The question that arose for me this morning, though, was whence comes this jingoism at professional athletic contests? Why should a kid’s game become the occasion for mawkish displays of national pride? One can understand why this might happen at the Olympics—which are, after all, thinly-veiled displays of national prowess, where athletes compete for their home countries. But why should the same pride be displayed at domestic ball games? The above-referenced article in the Washington Post explains why. It turns out that the first known playing of the Star-Spangled Banner occurred during the 1918 World Series, at the first game between the Boston Red Sox and the Chicago Cubs. The key is the date: the United States was then at war in Europe, having just joined the First World War effort in 1917, after immense campaigns to get Americans behind the war effort (which most were reluctant to do). In the traditional seventh-inning stretch at the World Series, the crowd suddenly heard a band playing the Star-Spangled Banner (not yet the official national anthem, which it became officially only in 1931). Some in the crowd began to sing along with the music, and then most of the fans did likewise, cheering at the end. As explained in the Post article: “The event had a public relations bonus for ballplayers in 1918, as there were people wondering why they were on the ballfield rather than the battlefield.” In other words, why the hell are you perfect physical specimens playing a kid’s game rather than doing your grownup duty in battle? Almost immediately, baseball’s owners caught on, with the Red Sox the first team to open every game with the national anthem, and other teams quickly following suit.
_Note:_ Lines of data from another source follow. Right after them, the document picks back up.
(** Some number of increments, at most 2^64, reaches any state. *)
Lemma reach_state s t : 0 <= t < 2 ^ 64 -> exists n, Z.of_nat (S n) <= 2 ^ 64 /\ as_u64 (s + Z.of_nat (S n) * gamma) = t.
Proof.
  intros Ht. set (k := ((t - s) * gamma_inverse) mod 2 ^ 64).
  assert (Hk : 0 <= k < 2 ^ 64) by (apply Z.mod_pos_bound; lia).
  assert (Hz : (s + k * gamma) mod 2 ^ 64 = t).
  { rewrite Z.add_mod, (Z.mul_mod k) by lia. unfold k. rewrite Zmod_mod, <- Z.mul_mod by lia.
    rewrite <- Z.mul_assoc, (Z.mul_comm gamma_inverse), (Z.mul_mod (t - s)), gamma_unit, Z.mul_1_r by lia.
    rewrite !Zmod_mod, <- Z.add_mod by lia. replace (s + (t - s)) with t by lia. by apply Z.mod_small. }
  destruct (decide (k = 0)) as [E|Hk0].
  - exists (Z.to_nat (2 ^ 64 - 1)). rewrite Nat2Z.inj_succ, Z2Nat.id by lia. split; [lia|].
    rewrite E in Hz. unfold as_u64. replace (Z.succ (2 ^ 64 - 1)) with (2 ^ 64) by lia.
    rewrite Z.mul_comm, Z_mod_plus_full. by rewrite Z.mul_0_l, Z.add_0_r in Hz.
  - exists (Z.to_nat (k - 1)). rewrite Nat2Z.inj_succ, Z2Nat.id by lia. split; [lia|].
    unfold as_u64. by replace (Z.succ (k - 1)) with k by lia.
Qed.

(** The draws of a distribution end as well: the state 1 gives a positive float. *)
Lemma nonzero_draw_halts n : forall handle e st, entries st !! handle = Some e ->
  as_u64 (state e + Z.of_nat (S n) * gamma) = 1 -> is_Some (nonzero_draw (S n) (draw_unit handle) st).
Proof.
  induction n as [|n IH]; intros handle e st He Hz; cbn [nonzero_draw]; unfold draw_unit at 1; rewrite (random_next_some _ e) by done.
  - assert (feqb (unit_float (splitmix_next (state e)).2) fzero = false) as ->; [|eauto].
    unfold splitmix_next. fold gamma. replace (as_u64 (state e + gamma)) with 1 by (rewrite <- Hz; f_equal; lia).
    vm_compute. reflexivity.
  - destruct (feqb _ fzero); [|eauto]. eapply IH; [cbn [entries set_entries]; by apply lookup_insert_eq|].
    cbn [state]. rewrite as_u64_add, <- Hz. f_equal. lia.
Qed.

Lemma distributions_end `{Libm} handle mean standard_deviation rate a st : is_Some (entries st !! handle) ->
  exists fuel, Z.of_nat fuel <= 2 ^ 64 /\
    is_Some (mux_random_normal fuel (Some handle) mean standard_deviation a st) /\
    is_Some (mux_random_exponential fuel (Some handle) rate a st).
Proof.
  intros [e He]. destruct (reach_state (state e) 1 ltac:(lia)) as (n & Hn & Hz). exists (S n). split; [done|].
  destruct (nonzero_draw_halts n handle e st He Hz) as [[u st'] Hd].
  unfold mux_random_normal, mux_random_exponential, normal_draws, exponential_draw, random_handle. rewrite He, Hd. split.
  - destruct (normal_checks mean standard_deviation); [eauto|]. destruct (draw_unit handle st'). eauto.
  - destruct (_ || _); eauto.
Qed.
So there you have it. The reason the national anthem is played at sports contests has less to do with “respect for flag and country” and more to do with public relations. Professional sports owners have to provide a cover story to explain why grown men are paid enormous salaries to play a kid’s game rather than joining their peers in defending their country. We who opposed the war in Vietnam could see this most clearly in the late 1960s, when Sunday football games became obvious metaphors for (hoped-for) American might on the battlefield—or in the corporate sector. The whole spectacle became so nauseating that for years I could not watch football or any other professional sport. It still nauseates some to this day, augmented these days by the knowledge of the dreadful brain damage that is being incurred by football players at every age. Now, though, we have some of the black athletes who make up huge percentages of major sports teams taking advantage of their prominence by trying to draw attention to the plight of their less fortunate brothers. And that sticks in the craw of all those who think these athletes should be grateful for their success. They should be good workers on the sports plantation and give thanks rather than complain. They should not insult the national pride in the flag and the anthem that celebrate American might and military prowess (or bullying). They should simply shut up and play their kid’s game with childish abandon, leaving the big issues to the grownups.
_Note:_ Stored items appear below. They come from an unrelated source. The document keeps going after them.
(** ** Retaining and copying *)

Lemma retain_reader_ok k d h :
  triple (inv k d) (retain_reader h) (fun r => match r with Ok _ => inv k ((CReader, h) :: d) | Err _ => inv k d end).
Proof.
  intros st I. unfold retain_reader. destruct (readers st !! h) as [[e n]|] eqn:E; [|by eexists _, st].
  destruct (n =? usize_max); [by eexists _, st|]. eexists (Ok tt), _. split; [done|].
  eapply inv_count_reader; [done|done|pose proof (reader_names _ _ _ _ _ _ I E); lia|].
  intros y. rewrite occ_cons. unfold same. case_bool_decide; cbn [Z.b2z]; lia.
Qed.

Lemma retain_writer_ok k d h :
  triple (inv k d) (retain_writer h) (fun r => match r with Ok _ => inv k ((CWriter, h) :: d) | Err _ => inv k d end).
Proof.
  intros st I. unfold retain_writer. destruct (writers st !! h) as [n|] eqn:E; [|by eexists _, st].
  destruct (n =? usize_max); [by eexists _, st|]. eexists (Ok tt), _. split; [done|].
  destruct (i_names _ _ _ I (CWriter, h) n E) as (_ & _ & Hp).
  eapply inv_count_writer; [done|done|lia|]. intros y. rewrite occ_cons. unfold same. case_bool_decide; cbn [Z.b2z]; lia.
Qed.

Lemma retain_ok k d h r :
  triple (inv k d) (if r : bool then retain_reader h else retain_writer h)
    (fun x => match x with Ok _ => inv k ((side r, h) :: d) | Err _ => inv k d end).
Proof. destruct r; [apply retain_reader_ok|apply retain_writer_ok]. Qed.

Lemma retain_frame h r st a st' : (if r : bool then retain_reader h else retain_writer h) st = Some (a, st') ->
  streams st' = streams st /\ objects st' = objects st /\ slots st' = slots st.
Proof.
  destruct r; unfold retain_reader, retain_writer; [destruct (readers st !! h) as [[? ?]|]|destruct (writers st !! h)];
    repeat case_match; by intros [= <- <-].
Qed.

Lemma zero_debt k d st c : inv k d st -> inv k ((c, 0) :: d) st.
Proof. intros I. apply debt_add; [done|by eapply names_zero|]. pose proof (i_next _ _ _ I). cbn. lia. Qed.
But many of them are finally, and forcefully saying no. And the President, as is his wont, takes the “no” personally: it’s all directed at him. At his constituency. At his people. At his great America. But the truth is, it isn’t. It’s directed at all of America, America since the beginning, and at last it is saying: if you give us this platform because of our skills and bodies and hard work, then we have the right to use that platform to the benefit of those who have no voice. And we will continue to do it, and draw attention not just to the current outrages, but to the 400-year history of those outrages, until they stop. And all of us with any sense of justice or history or compassion should applaud them—not the National Anthem they are using to make their point.